Tras décadas de denuncias por abandono y deficiencias graves en sus servicios públicos, Nueva Tabarca, la isla más pequeña de España, inició los trámites administrativos para independizarse de Alicante, ciudad continental a la cual pertenece administrativamente.
La isla está ubicada a unos ocho kilómetros del cabo de Santa Paola y a poco más de veinte km de Alicante.

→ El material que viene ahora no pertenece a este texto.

(* ===== verification/FreeRange.v ===== *)
(** * Free ranges of the address space (dlls/ntdll/unix/horizon_free_range.h)

    The walk over the kernel's memory blocks that decides whether a range is
    unmapped. The kernel's query is a parameter: for an address it gives the
    block it lies in, or fails. *)
From S2P Require Import Prelude.
Local Open Scope Z_scope.

Definition HORIZON_MEMTYPE_UNMAPPED : Z := 0.

Record horizon_region := mk_region {
  rg_addr : Z;
  rg_size : Z;
  rg_type : Z;
}.

Section query.
Context (query : Z -> option horizon_region).

(** [None] when the fuel runs out. *)
Fixpoint range_unmapped_from (fuel : nat) (addr end_ : Z) : option bool :=
  if addr <? end_ then
    match fuel with
    | O => None
    | S fuel =>
        match query addr with
        | None => Some false
        | Some region =>
            if negb (rg_type region =? HORIZON_MEMTYPE_UNMAPPED) then Some false
            else if addr <? rg_addr region then Some false
            else
              let next := u64 (rg_addr region + rg_size region) in
              if next <? rg_addr region then Some true
              else if next <=? addr then Some false
              else range_unmapped_from fuel next end_
        end
    end
  else Some true.

Definition horizon_range_unmapped (fuel : nat) (start size : Z) : option bool :=
  let end_ := u64 (start + size) in
  if end_ <? start then Some false else range_unmapped_from fuel start end_.

(** Every answer moves [addr] up, so the walk ends. *)
Lemma range_unmapped_from_total fuel addr end_ :
  (Z.to_nat (end_ - addr) <= fuel)%nat -> is_Some (range_unmapped_from fuel addr end_).
Proof.
  revert addr. induction fuel as [|fuel IH]; intros addr Hf; simpl;
    (destruct (Z.ltb_spec addr end_); [|done]); [lia|].
  destruct (query addr) as [r|]; [|done]. destruct (negb _); [done|].
  destruct (addr <? rg_addr r); [done|].
  destruct (u64 _ <? _); [done|].
  destruct (Z.leb_spec (u64 (rg_addr r + rg_size r)) addr); [done|]. apply IH. lia.
Qed.

(** ** Against the kernel's contract

    Every address lies in the block the kernel reports for it, and a block
    has one type throughout. *)
Context (type_at : Z -> Z).
Hypothesis query_covers : forall a, is_u64 a ->
  exists r, query a = Some r /\ 0 <= rg_addr r <= a /\ a < rg_addr r + rg_size r /\
            rg_size r < 2 ^ 64 /\ rg_addr r + rg_size r <= 2 ^ 64.
Hypothesis query_type : forall a r x, query a = Some r ->
  rg_addr r <= x < rg_addr r + rg_size r -> type_at x = rg_type r.

Lemma range_unmapped_from_exact fuel addr end_ b :
  0 <= addr -> end_ < 2 ^ 64 ->
  range_unmapped_from fuel addr end_ = Some b ->
  (b = true <-> forall x, addr <= x < end_ -> type_at x = HORIZON_MEMTYPE_UNMAPPED).
Proof.
  revert addr. induction fuel as [|fuel IH]; intros addr Ha He; simpl;
    (destruct (Z.ltb_spec addr end_) as [Hlt|]; [|intros [= <-]; split; [intros _ x Hx; lia|done]]);
    [done|].
  destruct (query_covers addr) as (r & Hq & Hr1 & Hr2 & Hsz & Hr3); [unfold is_u64; lia|]. rewrite Hq.
  assert (Htype : forall x, rg_addr r <= x < rg_addr r + rg_size r -> type_at x = rg_type r)
    by (intros x; by apply query_type with addr).
  destruct (Z.eqb_spec (rg_type r) HORIZON_MEMTYPE_UNMAPPED) as [Ht|Ht]; simpl.
  2:{ intros [= <-]. split; [done|]. intros Hall. specialize (Hall addr ltac:(lia)).
      rewrite Htype in Hall by lia. done. }
  destruct (Z.ltb_spec addr (rg_addr r)); [lia|].
  destruct (decide (rg_addr r + rg_size r = 2 ^ 64)) as [Htop|Htop].
  - assert (Hw : u64 (rg_addr r + rg_size r) = 0) by (rewrite Htop; done). rewrite Hw.
    destruct (Z.ltb_spec 0 (rg_addr r)); [|lia].
    intros [= <-]. split; [|done]. intros _ x Hx. rewrite Htype by lia. done.
  - rewrite u64_small by (unfold is_u64; lia).
    destruct (Z.ltb_spec (rg_addr r + rg_size r) (rg_addr r)); [lia|].
    destruct (Z.leb_spec (rg_addr r + rg_size r) addr); [lia|].
    intros Hb. apply IH in Hb; [|lia..]. rewrite Hb. split.
    + intros Hall x Hx. destruct (Z.lt_ge_cases x (rg_addr r + rg_size r)).
      * rewrite Htype by lia. done.
      * apply Hall. lia.
    + intros Hall x Hx. apply Hall. lia.
Qed.

(** With a kernel that reports, for every address, the block it lies in,
    the walk always ends and answers 1 exactly when no byte of
    [start, start + size) is mapped; a range that runs past the end of the
    address space is never free. *)
Theorem range_unmapped_exact fuel start size :
  is_u64 start -> is_u64 size -> (Z.to_nat size <= fuel)%nat ->
  exists b, horizon_range_unmapped fuel start size = Some b /\
    (b = true <-> start + size < 2 ^ 64 /\
                  forall x, start <= x < start + size -> type_at x = HORIZON_MEMTYPE_UNMAPPED).
Proof.
  intros Hs Hz Hf. unfold horizon_range_unmapped.
  destruct (Z.lt_ge_cases (start + size) (2 ^ 64)) as [Hlt|Hge].
  - rewrite u64_small by (unfold is_u64 in *; lia).
    destruct (Z.ltb_spec (start + size) start); [unfold is_u64 in *; lia|].
    destruct (range_unmapped_from_total fuel start (start + size)) as [b Hb]; [lia|].
    exists b. split; [done|].
    apply range_unmapped_from_exact in Hb; [tauto|unfold is_u64 in *; lia|done].
  - assert (Hw : u64 (start + size) < start) by zlia.
    destruct (Z.ltb_spec (u64 (start + size)) start); [|lia].
    exists false. split; [done|]. split; [done|]. lia.
Qed.
End query.

(** A kernel with a mapped block of 64 KiB at 1 MiB and nothing else. *)
Definition region_example (a : Z) : option horizon_region :=
  if a <? 0x100000 then Some (mk_region 0 0x100000 0)
  else if a <? 0x110000 then Some (mk_region 0x100000 0x10000 3)
  else Some (mk_region 0x110000 (2 ^ 64 - 0x110000) 0).

Lemma range_unmapped_exact_witness :
  exists b, horizon_range_unmapped region_example (Z.to_nat 0x2000) 0xff000 0x2000 = Some b /\
    (b = true <-> 0xff000 + 0x2000 < 2 ^ 64 /\
       forall x, 0xff000 <= x < 0xff000 + 0x2000 ->
         (if (0x100000 <=? x) && (x <? 0x110000) then 3 else 0) = HORIZON_MEMTYPE_UNMAPPED).
Proof.
  apply (range_unmapped_exact region_example
           (fun x => if (0x100000 <=? x) && (x <? 0x110000) then 3 else 0)).
  - intros a Ha. unfold region_example. unfold is_u64 in Ha.
    destruct (Z.ltb_spec a 0x100000); [eexists; split; [done|simpl; lia]|].
    destruct (Z.ltb_spec a 0x110000); eexists; (split; [done|simpl; lia]).
  - intros a r x. unfold region_example.
    destruct (Z.ltb_spec a 0x100000); [|destruct (Z.ltb_spec a 0x110000)]; intros [= <-]; simpl; intros Hx;
      destruct (Z.leb_spec 0x100000 x), (Z.ltb_spec x 0x110000); simpl; lia.
  - unfold is_u64. lia.
  - unfold is_u64. lia.
  - lia.
Defined.
(** What an update that stops at page [m] does to the pages. *)
Definition update_post (mem : Z -> bool) (set : bool) (index : horizon_swap_index) (page end_ : Z)
    (r : Z) (index' : horizon_swap_index) : Prop :=
  swap_index_wf index' /\
  exists m, (r = 0 /\ m = Z.max page end_ \/
             r = -1 /\ set = true /\ page <= m < end_ /\ mem (page_region m) = false) /\
    forall q, 0 <= q -> page_in index' q = if (page <=? q) && (q <? m) then set else page_in index q.

Lemma update_post_step mem set index i1 page next end_ r index' :
  page < next <= end_ ->
  (forall q, 0 <= q -> page_in i1 q = if (page <=? q) && (q <? next) then set else page_in index q) ->
  update_post mem set i1 next end_ r index' -> update_post mem set index page end_ r index'.
Proof.
  intros Hn H1 (Hwf & m & Hm & Hq). split; [done|]. exists m. split.
  - destruct Hm as [(-> & ->)|(-> & -> & Hm & Hmem)]; [left; split; [done|lia]|].
    right. repeat split; [lia..|done].
  - intros q Hq0. rewrite (Hq q Hq0), (H1 q Hq0).
    assert (next <= m) by (destruct Hm as [[_ ->]|(_ & _ & ? & _)]; lia).
    destruct (Z.leb_spec page q), (Z.leb_spec next q), (Z.ltb_spec q m), (Z.ltb_spec q next);
      simpl; try done; lia.
Qed.

Lemma swap_index_update_from_spec mem set fuel index page end_ :
  swap_index_wf index -> 0 <= page -> end_ <= 2 ^ 27 -> (Z.to_nat (end_ - page) <= fuel)%nat ->
  exists r index', swap_index_update_from fuel mem set index page end_ = Some (r, index') /\
    update_post mem set index page end_ r index'.
Proof.
  revert index page. induction fuel as [|fuel IH]; intros index page Hwf Hp He Hfuel;
    cbn [swap_index_update_from]; (destruct (Z.ltb_spec page end_) as [Hlt|Hge]; cbn [negb];
    [|exists 0, index; split; [done|]; split; [done|]; exists page;
      split; [left; split; [done|lia]|]; intros q Hq;
      by destruct (Z.leb_spec page q), (Z.ltb_spec q page); [lia|..]]); [lia|].
  rewrite step_next_code, step_mask_code by lia.
  pose proof (step_next_range page end_ ltac:(lia)) as Hn.
  assert (Hgo : forall bits, length bits = 512%nat -> Forall is_u64 bits ->
    (forall q, page_region q = page_region page -> page_in index q = bitmap_has bits q) ->
    exists r index', swap_index_update_from fuel mem set (index_write set index page end_ bits)
      (step_next page end_) end_ = Some (r, index') /\ update_post mem set index page end_ r index').
  { intros bits Hl Hb Hin.
    destruct (IH (index_write set index page end_ bits) (step_next page end_)) as (r & i' & Hr & Hpost);
      [apply index_write_wf; try done; lia|lia..|]. exists r, i'. split; [done|].
    eapply update_post_step; [|intros q Hq; apply index_write_in|]; try done; lia. }
  destruct (si_regions index !! page_region page) as [bits|] eqn:Hbits.
  - destruct (Hwf _ _ Hbits) as (Hreg & Hl & Hb).
    destruct (Hgo bits Hl Hb) as (r & i' & Hr & Hpost).
    { intros q Hq. unfold page_in. by rewrite Hq, Hbits. }
    exists r, i'. split; [|done]. rewrite <- Hr. by destruct set.
  - destruct set.
    + destruct (mem (page_region page)) eqn:Hmem.
      * destruct (Hgo (replicate 512 0)) as (r & i' & Hr & Hpost).
        { by rewrite length_replicate. }
        { apply Forall_replicate. unfold is_u64. lia. }
        { intros q Hq. unfold page_in. by rewrite Hq, Hbits, bitmap_zero. }
        exists r, i'. by split.
      * exists (-1), index. split; [done|]. split; [done|]. exists page. split.
        { right. by repeat split; [lia..|]. }
        intros q Hq. by destruct (Z.leb_spec page q), (Z.ltb_spec q page); [lia|..].
    + destruct (IH index (step_next page end_)) as (r & i' & Hr & Hpost); [done|lia..|].
      exists r, i'. split; [done|]. eapply update_post_step; [..|exact Hpost]; [lia|].
      intros q Hq. destruct ((page <=? q) && (q <? step_next page end_)) eqn:E; [|done]. btrue.
      unfold page_in. replace (page_region q) with (page_region page); [by rewrite Hbits|].
      rewrite !page_region_div. zlia.
Qed.
(* ===== verification/SwapPager.v ===== *)
(** * The demand pager (horizon-wine/source/swap_pager.c)

    Guest pages live in a smaller number of physical slots; a fault brings a
    page in and, when no slot is free, writes the page of another slot out. The
    callbacks that map, unmap, read and write are not part of the pager: they
    are the operations of [swap_pager_ops] on a context of any type, and what
    the pager relies on is the class [PagerOps]. *)
From S2P Require Import Prelude.
Local Open Scope Z_scope.


(** A callback answers [None] for success, or the errno it fails with. *)
Record swap_pager_ops (C : Type) := mk_pager_ops {
  op_map : C -> Z -> Z -> option Z * C;
  op_unmap : C -> Z -> Z -> option Z * C;
  op_read : C -> Z -> Z -> option Z * C;
  op_write : C -> Z -> Z -> option Z * C;
  op_zero : C -> Z -> C
}.
Arguments op_map {C} _ _ _ _.
Arguments op_unmap {C} _ _ _ _.
Arguments op_read {C} _ _ _ _.
Arguments op_write {C} _ _ _ _.
Arguments op_zero {C} _ _ _.

Record swap_page := mk_swap_page { sp_slot : Z; sp_pins : Z; sp_stored : bool }.

#[export] Instance swap_page_inhabited : Inhabited swap_page :=
  populate {| sp_slot := -1; sp_pins := 0; sp_stored := false |}.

Cuenta con apenas una franja de 450 metros de ancho y con un padrón oficial de 51 habitantes permanentes.
A pesar de la poca gente que vive en Tabarca, durante los veranos su puerto puede recibir hasta 5 mil turistas, lo que hace colapsar su territorio, dice el medio local, El Español.
Tabarca, la isla más pequeña de España
De acuerdo a Perfil, los residentes de Tabarca canalizaron la solicitud formal mediante la Asociación de Vecinos Isla Plana, la organización que representa a la población en su histórico reclamo por mayor autonomía.
El detonante de la medida responde al prolongado colapso de la infraestructura del territorio y a la falta de cobertura de necesidades prioritarias, afirman los vecinos.
Para graficar, explican que el servicio médico de la isla opera solamente unas pocas horas al día, mientras el sistema de limpieza efectivo para contener la marea turística se encuentra ausente.
Mucho turista, pero poca ganancia
Los isleños sostienen que el ayuntamiento alicantino percibe cuantiosos ingresos fiscales por la explotación comercial y turística del territorio, pero devuelve una fracción insignificante en obras de mantenimiento e inversión pública.
Entre los principales argumentos presentados destaca la crisis de aguas servidas, dado que la localidad carece de una planta depuradora adecuada.
Pero, por su parte, desde la administración municipal de Alicante argumentaron que los costes operacionales de prestar servicios en un territorio peninsular superan ampliamente la recaudación local.
El mecanismo legal de Tabarca para independizarse
El procedimiento elegido para concretar la segregación es la figura jurídica de Entidad Local Menor, un estatus que otorgaría al archipiélago un gobierno local propio y competencias directas sobre su presupuesto.
El primer paso formal consiste en la recolección de firmas de la mayoría para avalar la constitución de la comisión promotora que elevará un documento justificativo al gobierno autonómico.
De obtener la aprobación de las autoridades, la isla gestionará de forma directa competencias clave como el alumbrado público, la conservación de caminos, las licencias menores y la recolección de residuos urbanos, independizándose del control operativo del ayuntamiento continental.